### THE INPUT:

Lemma install_loop_same n t : keeps same_log (install_loop (B := B) n t).
Proof. revert t. induction n as [|n IH]; intros t; cbn [install_loop]; keep. apply IH. Qed.
Lemma write_log_loop_same n t : keeps same_log (write_log_loop (B := B) n t).
Proof. revert t. induction n as [|n IH]; intros t; cbn [write_log_loop]; keep. apply IH. Qed.
Lemma install_trans_same : keeps same_log (install_trans (B := B)).
Proof. unfold install_trans. keep. apply install_loop_same. Qed.
Lemma write_log_same : keeps same_log (write_log (B := B)).
Proof. unfold write_log. keep. apply write_log_loop_same. Qed.
Lemma write_head_same : keeps same_log (write_head (B := B)).
Proof. unfold write_head. keep. Qed.

(** Reading [struct log] and continuing from what was read. *)
Lemma keeps_get_log {A} P (k : log → M (lst B) A) :
  (∀ s, ∀ a s', k (ls_log s) s = Ret a s' → P s s') → keeps P (mbind k get_log).
Proof. intros Hk s a s'. apply Hk. Qed.

(** [commit] empties the list and changes nothing else. *)
Lemma commit_log s s' :
  commit s = Ret () s' →
  ls_log s' = if 0 <? lg_n (ls_log s) then set_lh (ls_log s) 0 (lg_block (ls_log s)) else ls_log s.
Proof.
  intros Hc. unfold commit in Hc. apply mbind_inv in Hc as (lg0 & s0 & [= <- <-] & Hc).
  destruct (0 <? lg_n (ls_log s)); [|by injection Hc as <-].
  apply mbind_inv in Hc as ([] & s1 & H1%write_log_same & Hc). apply mbind_inv in Hc as ([] & s2 & H2%write_head_same & Hc).
  apply mbind_inv in Hc as ([] & s3 & H3%install_trans_same & Hc).
  apply mbind_inv in Hc as (lg & s3' & [= <- <-] & Hc).
  apply mbind_inv in Hc as ([] & s4 & [= <-] & H5%write_head_same).
  unfold same_log in *. rewrite H5. cbn. by rewrite H3, H2, H1.
Qed.
Lemma end_op_commit_log s s' :
  0 ≤ lg_n (ls_log s) → end_op_commit s = Ret () s' →
  lg_n (ls_log s') = 0 ∧ lg_outstanding (ls_log s') = lg_outstanding (ls_log s) ∧
  lg_committing (ls_log s') = 0 ∧ lg_block (ls_log s') = lg_block (ls_log s) ∧
  lg_wakes (ls_log s') = S (lg_wakes (ls_log s)) ∧ lg_size (ls_log s') = lg_size (ls_log s).
Proof.
  intros Hn Hr. apply mbind_inv in Hr as ([] & s1 & Hc%commit_log & Hr).
  apply mbind_inv in Hr as (lg & s1' & [= <- <-] & Hr). apply mbind_inv in Hr as ([] & s2 & [= <-] & Hr).
  apply mbind_inv in Hr as (lg & s2' & [= <- <-] & [= <-]). cbn. rewrite Hc.
  destruct (Z.ltb_spec 0 (lg_n (ls_log s))); [done|]. split; [lia|done].
Qed.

### AIM OF THE EXERCISE:
Gather each line of the listing containing the word "revert" and show it.

### YOUR RESPONSE:
Proof. revert t. induction n as [|n IH]; intros t; cbn [install_loop]; keep. apply IH. Qed.
Proof. revert t. induction n as [|n IH]; intros t; cbn [write_log_loop]; keep. apply IH. Qed.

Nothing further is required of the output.